Extracted data entries |
(* ===== verification/Layout.v ===== *)
(** * Page-table construction and validation: include/lrpc/ub_domain_layout.h

    B builds the tables of every domain from the contract A sent; A rebuilds
    them from its own copy and compares them byte for byte.  Both sides use the
    functions of this file. *)

From S2P Require Import Prelude CMem Abi.

Definition UD_PA_MASK := 0x0000fffffffff000.
Definition UD_PXN := BIT 53.
Definition UD_UXN := BIT 54.

(** [~x] on a [__u64]. *)
Definition not64 (x : Z) : Z := u64 (Z.lnot x).

Definition ud_pa_valid (pa : Z) : bool := nz pa && z0 (pa .& not64 UD_PA_MASK).

Definition ud_contract_valid (c : ud_contract) : bool :=
  if (c_magic c !=? UD_MAGIC) || (c_abi c !=? UD_ABI) || z0 (c_nonce c) ||
     nz (c_reserved c) || (c_wb_index c >? 7) || (c_nc_index c >? 7) ||
     (c_wb_index c =? c_nc_index c) || negb (ud_pa_valid (c_heap_pa c)) ||
     (nz (c_write_pa c) && (negb (ud_pa_valid (c_write_pa c)) ||
                            (c_write_pa c =? c_heap_pa c)))
  then false
  else for_all UD_DOMAINS (fun d =>
    if negb (ud_pa_valid (c_code_pa c).[d]) || negb (ud_pa_valid (c_stack_pa c).[d]) ||
       negb (ud_pa_valid (c_args_pa c).[d]) then false
    else if negb (for_all 4 (fun l =>
      negb (negb (ud_pa_valid (c_table_pa c d l)) ||
            (nz (c_write_pa c) && (c_write_pa c =? c_table_pa c d l))))) then false
    else if nz (c_write_pa c) && ((c_write_pa c =? (c_code_pa c).[d]) ||
                                  (c_write_pa c =? (c_stack_pa c).[d]) ||
                                  (c_write_pa c =? (c_args_pa c).[d])) then false
    else true).

(** Valid page, EL0 access, AF, inner shareable, non-global, privileged NX. *)
Definition page_flags : Z :=
  3 .| (BIT 6) .| (3 .<< 8) .| (BIT 10) .| (BIT 11) .| UD_PXN.

Definition ud_build_table (c : ud_contract) (d level : Z) : list Z :=
  let wb := page_flags .| (c_wb_index c .<< 2) in
  let nc := page_flags .| (c_nc_index c .<< 2) in
  let table := replicate 512 0 in
  if level <? 3 then
    setz table ((UD_VA .>> (39 - 9 * level)) .& 511) (c_table_pa c d (level + 1) .| 3)
  else
    let table := setz table 0 ((c_code_pa c).[d] .| wb .| BIT 7) in
    let table := setz table 2 ((c_stack_pa c).[d] .| wb .| UD_UXN) in
    let table := setz table 4 (c_heap_pa c .| nc .| BIT 7 .| UD_UXN) in
    let table := setz table 6 ((c_args_pa c).[d] .| wb .| UD_UXN) in
    if nz (c_write_pa c) && (d =? 1) then setz table 8 (c_write_pa c .| nc .| UD_UXN)
    else table.

(** [base], [extra] and [out] are non-null in every caller; the aliasing checks
    are those of the source, in its order. *)
Definition extra_tables_clear (base : ud_contract) (extra : ud_social_extra) (e l : Z) : bool :=
  let table := (x_table_pa (e_dom extra e)).[l] in
  if negb (ud_pa_valid table) || (table =? c_heap_pa base) then false
  else for_all UD_DOMAINS (fun d =>
         if (table =? (c_code_pa base).[d]) || (table =? (c_stack_pa base).[d]) ||
            (table =? (c_args_pa base).[d]) then false
         else for_all 4 (fun k => negb (table =? c_table_pa base d k))) &&
       for_all UD_SOCIAL_EXTRA_DOMAINS (fun j => for_all 4 (fun k =>
         negb (((j !=? e) || (k !=? l)) && (table =? (x_table_pa (e_dom extra j)).[k])))).

Definition extra_domain_clear (base : ud_contract) (extra : ud_social_extra) (e : Z) : bool :=
  let x := e_dom extra e in
  if negb (ud_pa_valid (x_code_pa x)) || negb (ud_pa_valid (x_stack_pa x)) ||
     (x_code_pa x =? x_stack_pa x) || (x_code_pa x =? c_heap_pa base) ||
     (x_stack_pa x =? c_heap_pa base) then false
  else
    for_all UD_DOMAINS (fun d =>
      if (x_code_pa x =? (c_code_pa base).[d]) || (x_code_pa x =? (c_stack_pa base).[d]) ||
         (x_code_pa x =? (c_args_pa base).[d]) || (x_stack_pa x =? (c_code_pa base).[d]) ||
         (x_stack_pa x =? (c_stack_pa base).[d]) || (x_stack_pa x =? (c_args_pa base).[d]) then false
      else for_all 4 (fun l =>
        negb ((x_code_pa x =? c_table_pa base d l) || (x_stack_pa x =? c_table_pa base d l)))) &&
    for_all UD_SOCIAL_EXTRA_DOMAINS (fun j =>
      let y := e_dom extra j in
      if (e !=? j) && ((x_code_pa x =? x_code_pa y) || (x_code_pa x =? x_stack_pa y) ||
                       (x_stack_pa x =? x_code_pa y) || (x_stack_pa x =? x_stack_pa y)) then false
      else for_all 4 (fun k =>
        negb ((x_code_pa x =? (x_table_pa y).[k]) || (x_stack_pa x =? (x_table_pa y).[k])))) &&
    for_all 4 (extra_tables_clear base extra e).

(** The domain entry an extra nginx identity specialises. *)
Definition extra_entry (index : Z) : Z := if nz (index .& 1) then UD_LEAF else UD_MIDDLE.

Definition set_tables (c : ud_contract) (d : Z) (t : list Z) : list Z :=
  for_ 4 (fun l ts => setz ts (4 * d + l) t.[l]) (c_tables c).

(** [Some out] when the source returns non-zero, with [*out]. *)
Definition ud_social_extra_contract (base : ud_contract) (extra : ud_social_extra) (index : Z)
    : option ud_contract :=
  if nz (c_write_pa base) || (index >=? UD_SOCIAL_EXTRA_DOMAINS) ||
     (e_abi extra !=? UD_SOCIAL_EXTRA_ABI) ||
     (e_domains extra !=? UD_SOCIAL_EXTRA_DOMAINS) || (e_nonce extra !=? c_nonce base) ||
     negb (ud_contract_valid base) then None
  else if negb (for_all UD_SOCIAL_EXTRA_DOMAINS (extra_domain_clear base extra)) then None
  else
    let d := extra_entry index in
    let x := e_dom extra index in
    let out := mk_contract (c_magic base) (c_nonce base) (c_abi base) (c_wb_index base)
      (c_nc_index base) (c_reserved base) (set_tables base d (x_table_pa x)) (c_heap_pa base)
      (setz (c_code_pa base) d (x_code_pa x)) (setz (c_stack_pa base) d (x_stack_pa x))
      (c_args_pa base) (c_write_pa base) in
    if ud_contract_valid out then Some out else None.

(** ** Physical addresses *)

Lemma pa_mask_testbit k : 0 <= k -> Z.testbit UD_PA_MASK k = (12 <=? k) && (k <? 48).
Proof.
  intros Hk. change UD_PA_MASK with (Z.shiftl (Z.ones 36) 12).
  rewrite Z.shiftl_spec by lia. destruct (12 <=? k) eqn:E; bprop; simpl.
  - rewrite Z.testbit_ones_nonneg by lia.
    destruct (k <? 48) eqn:E2; bprop; [apply Z.ltb_lt|apply Z.ltb_ge]; lia.
  - apply Z.testbit_neg_r. lia.
Qed.

Lemma pa_not_mask_testbit k :
  0 <= k -> Z.testbit (not64 UD_PA_MASK) k = (k <? 64) && negb ((12 <=? k) && (k <? 48)).
Proof.
  intros Hk. unfold not64, u64. destruct (k <? 64) eqn:E; bprop; simpl.
  - by rewrite Z.mod_pow2_bits_low, Z.lnot_spec, pa_mask_testbit by lia.
  - by rewrite Z.mod_pow2_bits_high by lia.
Qed.

(** A valid physical address: a non-zero page-aligned 48-bit address. *)
Lemma pa_valid_bits pa k :
  in_u64 pa -> ud_pa_valid pa = true -> 0 <= k -> k < 12 \/ 48 <= k -> Z.testbit pa k = false.
Proof.
  intros Hr Hv Hk Hout. unfold ud_pa_valid in Hv. bprop.
  destruct (decide (64 <= k)); [apply (testbit_bound pa 64); unfold in_u64 in *; lia|].
  assert (Hb : Z.testbit (pa .& not64 UD_PA_MASK) k = false).
  { rewrite H0. apply Z.testbit_0_l. }
  rewrite Z.land_spec, pa_not_mask_testbit in Hb by lia.
  replace ((k <? 64) && negb ((12 <=? k) && (k <? 48))) with true in Hb by lia.
  by rewrite andb_true_r in Hb.
Qed.

Lemma pa_valid_nonzero pa : ud_pa_valid pa = true -> pa <> 0.
Proof. unfold ud_pa_valid. intros H. bprop. done. Qed.

(** Masking a descriptor gives back the address it was built from. *)
Lemma pa_mask_lor pa f :
  in_u64 pa -> ud_pa_valid pa = true -> f .& UD_PA_MASK = 0 -> (pa .| f) .& UD_PA_MASK = pa.
Proof.
  intros Hr Hv Hf. rewrite Z.land_lor_distr_l, Hf, Z.lor_0_r.
  apply Z.bits_inj'. intros k Hk. rewrite Z.land_spec, pa_mask_testbit by lia.
  destruct ((12 <=? k) && (k <? 48)) eqn:E; [apply andb_true_r|].
  rewrite andb_false_r. symmetry. apply pa_valid_bits; auto. lia.
Qed.

Lemma pa_valid_mod pa : in_u64 pa -> ud_pa_valid pa = true -> pa mod 4096 = 0.
Proof.
  intros Hr Hv. change 4096 with (2 ^ 12). rewrite <- Z.land_ones by lia.
  apply Z.bits_inj'. intros k Hk. rewrite Z.land_spec, Z.testbit_0_l, Z.testbit_ones_nonneg by lia.
  destruct (k <? 12) eqn:E; bprop; [|apply andb_false_r].
  by rewrite (pa_valid_bits pa) by (auto; lia).
Qed.

Lemma pa_valid_lt pa : in_u64 pa -> ud_pa_valid pa = true -> 0 < pa < 2 ^ 48.
Proof.
  intros Hr Hv. pose proof (pa_valid_nonzero pa Hv). unfold in_u64 in Hr. split; [lia|].
  rewrite <- (pa_mask_lor pa 0), Z.lor_0_r by (done || lia).
  apply Z.log2_lt_cancel. eapply Z.le_lt_trans; [apply Z.log2_land; [lia|done]|].
  eapply Z.le_lt_trans; [apply Z.le_min_r|]. done.
Qed.

(** ** What a valid contract says *)

Record contract_valid_spec (c : ud_contract) : Prop := {
  cv_magic : c_magic c = UD_MAGIC;
  cv_abi : c_abi c = UD_ABI;
  cv_nonce : c_nonce c <> 0;
  cv_reserved : c_reserved c = 0;
  cv_wb : c_wb_index c <= 7;
  cv_nc : c_nc_index c <= 7;
  cv_attr : c_wb_index c <> c_nc_index c;
  cv_heap : ud_pa_valid (c_heap_pa c) = true;
  cv_code : forall d, 0 <= d < UD_DOMAINS -> ud_pa_valid (c_code_pa c).[d] = true;
  cv_stack : forall d, 0 <= d < UD_DOMAINS -> ud_pa_valid (c_stack_pa c).[d] = true;
  cv_args : forall d, 0 <= d < UD_DOMAINS -> ud_pa_valid (c_args_pa c).[d] = true;
  cv_table : forall d l, 0 <= d < UD_DOMAINS -> 0 <= l < 4 -> ud_pa_valid (c_table_pa c d l) = true;
  (** The writable B page, when there is one, is no other page of the contract. *)
  cv_write : c_write_pa c <> 0 ->
    ud_pa_valid (c_write_pa c) = true /\ c_write_pa c <> c_heap_pa c /\
    forall d, 0 <= d < UD_DOMAINS ->
      c_write_pa c <> (c_code_pa c).[d] /\ c_write_pa c <> (c_stack_pa c).[d] /\
      c_write_pa c <> (c_args_pa c).[d] /\ forall l, 0 <= l < 4 -> c_write_pa c <> c_table_pa c d l }.

Lemma domain_pages_ok c d :
  (if negb (ud_pa_valid (c_code_pa c).[d]) || negb (ud_pa_valid (c_stack_pa c).[d]) ||
       negb (ud_pa_valid (c_args_pa c).[d]) then false
    else if negb (for_all 4 (fun l =>
      negb (negb (ud_pa_valid (c_table_pa c d l)) ||
            (nz (c_write_pa c) && (c_write_pa c =? c_table_pa c d l))))) then false
    else if nz (c_write_pa c) && ((c_write_pa c =? (c_code_pa c).[d]) ||
                                  (c_write_pa c =? (c_stack_pa c).[d]) ||
                                  (c_write_pa c =? (c_args_pa c).[d])) then false
    else true) = true <->
  ud_pa_valid (c_code_pa c).[d] = true /\ ud_pa_valid (c_stack_pa c).[d] = true /\
  ud_pa_valid (c_args_pa c).[d] = true /\
  (forall l, 0 <= l < 4 -> ud_pa_valid (c_table_pa c d l) = true) /\
  (c_write_pa c <> 0 ->
     c_write_pa c <> (c_code_pa c).[d] /\ c_write_pa c <> (c_stack_pa c).[d] /\
     c_write_pa c <> (c_args_pa c).[d] /\ forall l, 0 <= l < 4 -> c_write_pa c <> c_table_pa c d l).
Proof.
  split.
  - intros H. branches H. bprop. rewrite for_all_spec in *.
    assert (Ht : forall l, 0 <= l < 4 -> ud_pa_valid (c_table_pa c d l) = true /\
                   (c_write_pa c <> 0 -> c_write_pa c <> c_table_pa c d l)).
    { intros l Hl. match goal with H : forall i, _ |- _ => specialize (H l Hl) end.
      bprop. split; [done|]. intros Hw. destruct_or!; bprop; done. }
    repeat split; try done; try (intros; apply Ht; done); destruct_or!; bprop; try done.
  - intros (H1 & H2 & H3 & H4 & H5). rewrite H1, H2, H3. simpl.
    assert (Hl : for_all 4 (fun l => negb (negb (ud_pa_valid (c_table_pa c d l)) ||
            (nz (c_write_pa c) && (c_write_pa c =? c_table_pa c d l)))) = true).
    { apply for_all_spec. intros l Hl. rewrite H4 by done. simpl. unfold nz.
      destruct (c_write_pa c =? 0) eqn:E; bprop; [done|]. simpl.
      apply negb_true_iff, Z.eqb_neq. by apply H5. }
    rewrite Hl. simpl. unfold nz. destruct (c_write_pa c =? 0) eqn:E; bprop; [done|].
    destruct (H5 E) as (Ha & Hb & Hc & _). apply Z.eqb_neq in Ha, Hb, Hc.
    by rewrite Ha, Hb, Hc.
Qed.

Lemma ud_contract_valid_spec c : ud_contract_valid c = true <-> contract_valid_spec c.
Proof.
  unfold ud_contract_valid. split.
  - intros H. case_if_in H; [done|]. rewrite for_all_spec in H.
    assert (Hd := fun d Hd => proj1 (domain_pages_ok c d) (H d Hd)). bprop.
    constructor; try done; try lia; try (intros d Hd'; apply (Hd d Hd')).
    + intros d l Hd' Hl. by apply (Hd d Hd').
    + intros Hw. destruct_or!; bprop; [done|]. repeat split; try done; by apply Hd.
  - intros [].
    match goal with |- (if ?b then _ else _) = true => assert (Hb : b = false) end.
    { rewrite cv_magic0, cv_abi0, cv_reserved0, cv_heap0. unfold nz, z0 in *. simpl.
      destruct (c_nonce c =? 0) eqn:E1; [lia|].
      destruct (c_write_pa c =? 0) eqn:E2; simpl; [lia|].
      bprop. destruct (cv_write0 E2) as (-> & ? & _). simpl. lia. }
    rewrite Hb. apply for_all_spec. intros d Hd. apply domain_pages_ok.
    repeat split; auto; by apply cv_write0.
Qed.

(** ** The table entries *)

Lemma ud_build_table_length c d l : length (ud_build_table c d l) = 512%nat.
Proof. unfold ud_build_table. repeat case_if; by rewrite ?setz_length, length_replicate. Qed.

Lemma zero_table i : (replicate 512 0).[i] = 0.
Proof. unfold nthz. rewrite nth_lookup. destruct (replicate 512 0 !! Z.to_nat i) eqn:E; [|done].
  by apply lookup_replicate in E as [-> _]. Qed.

Definition upper_index (level : Z) : Z := if level =? 1 then 4 else 0.

Lemma build_table_upper c d l i :
  0 <= l < 3 -> 0 <= i < 512 ->
  (ud_build_table c d l).[i] = if i =? upper_index l then c_table_pa c d (l + 1) .| 3 else 0.
Proof.
  intros Hl Hi. unfold ud_build_table. destruct (l <? 3) eqn:E; bprop; [|lia].
  replace ((UD_VA .>> (39 - 9 * l)) .& 511) with (upper_index l)
    by (assert (l = 0 \/ l = 1 \/ l = 2) as [-> | [-> | ->]] by lia; reflexivity).
  assert (0 <= upper_index l < 512) by (unfold upper_index; case_if; lia).
  destruct (i =? upper_index l) eqn:Ei; bprop.
  - subst i. rewrite nthz_setz_eq; [done|]. rewrite length_replicate. lia.
  - rewrite nthz_setz_ne by lia. apply zero_table.
Qed.

(** The five kinds of pages a domain can have, by leaf-table index. *)
Definition leaf_desc (c : ud_contract) (d i : Z) : Z :=
  let wb := page_flags .| (c_wb_index c .<< 2) in
  let nc := page_flags .| (c_nc_index c .<< 2) in
  if i =? 0 then (c_code_pa c).[d] .| wb .| BIT 7
  else if i =? 2 then (c_stack_pa c).[d] .| wb .| UD_UXN
  else if i =? 4 then c_heap_pa c .| nc .| BIT 7 .| UD_UXN
  else if i =? 6 then (c_args_pa c).[d] .| wb .| UD_UXN
  else if (i =? 8) && nz (c_write_pa c) && (d =? 1) then c_write_pa c .| nc .| UD_UXN
  else 0.

Lemma build_table_leaf c d i :
  0 <= i < 512 -> (ud_build_table c d 3).[i] = leaf_desc c d i.
Proof.
  intros Hi. unfold ud_build_table, leaf_desc. cbn [Z.ltb Z.compare Pos.compare Pos.compare_cont].
  assert (Hn : forall j x (t : list Z), length t = 512%nat -> 0 <= j < 512 ->
            (setz t j x).[i] = if i =? j then x else t.[i]).
  { intros j x t Ht Hj. destruct (i =? j) eqn:E; bprop.
    - subst. apply nthz_setz_eq. lia.
    - apply nthz_setz_ne; lia. }
  destruct (nz (c_write_pa c) && (d =? 1)) eqn:E.
  - rewrite !Hn by (rewrite ?setz_length, ?length_replicate; lia || done).
    rewrite zero_table. bprop. repeat case_if; bprop; try lia; done.
  - rewrite !Hn by (rewrite ?setz_length, ?length_replicate; lia || done).
    rewrite zero_table. rewrite <- andb_assoc, E, andb_false_r.
    repeat case_if; bprop; try lia; done.
Qed.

INSTRUCTIONS FOR THE TASK |
Look back at the entries above. Retype the line with "negb (((j !=?", the line with "let y := e_dom extra j in", and all lines in between.

EXERCISE RESULT |
         negb (((j !=? e) || (k !=? l)) && (table =? (x_table_pa (e_dom extra j)).[k])))).

Definition extra_domain_clear (base : ud_contract) (extra : ud_social_extra) (e : Z) : bool :=
  let x := e_dom extra e in
  if negb (ud_pa_valid (x_code_pa x)) || negb (ud_pa_valid (x_stack_pa x)) ||
     (x_code_pa x =? x_stack_pa x) || (x_code_pa x =? c_heap_pa base) ||
     (x_stack_pa x =? c_heap_pa base) then false
  else
    for_all UD_DOMAINS (fun d =>
      if (x_code_pa x =? (c_code_pa base).[d]) || (x_code_pa x =? (c_stack_pa base).[d]) ||
         (x_code_pa x =? (c_args_pa base).[d]) || (x_stack_pa x =? (c_code_pa base).[d]) ||
         (x_stack_pa x =? (c_stack_pa base).[d]) || (x_stack_pa x =? (c_args_pa base).[d]) then false
      else for_all 4 (fun l =>
        negb ((x_code_pa x =? c_table_pa base d l) || (x_stack_pa x =? c_table_pa base d l)))) &&
    for_all UD_SOCIAL_EXTRA_DOMAINS (fun j =>
      let y := e_dom extra j in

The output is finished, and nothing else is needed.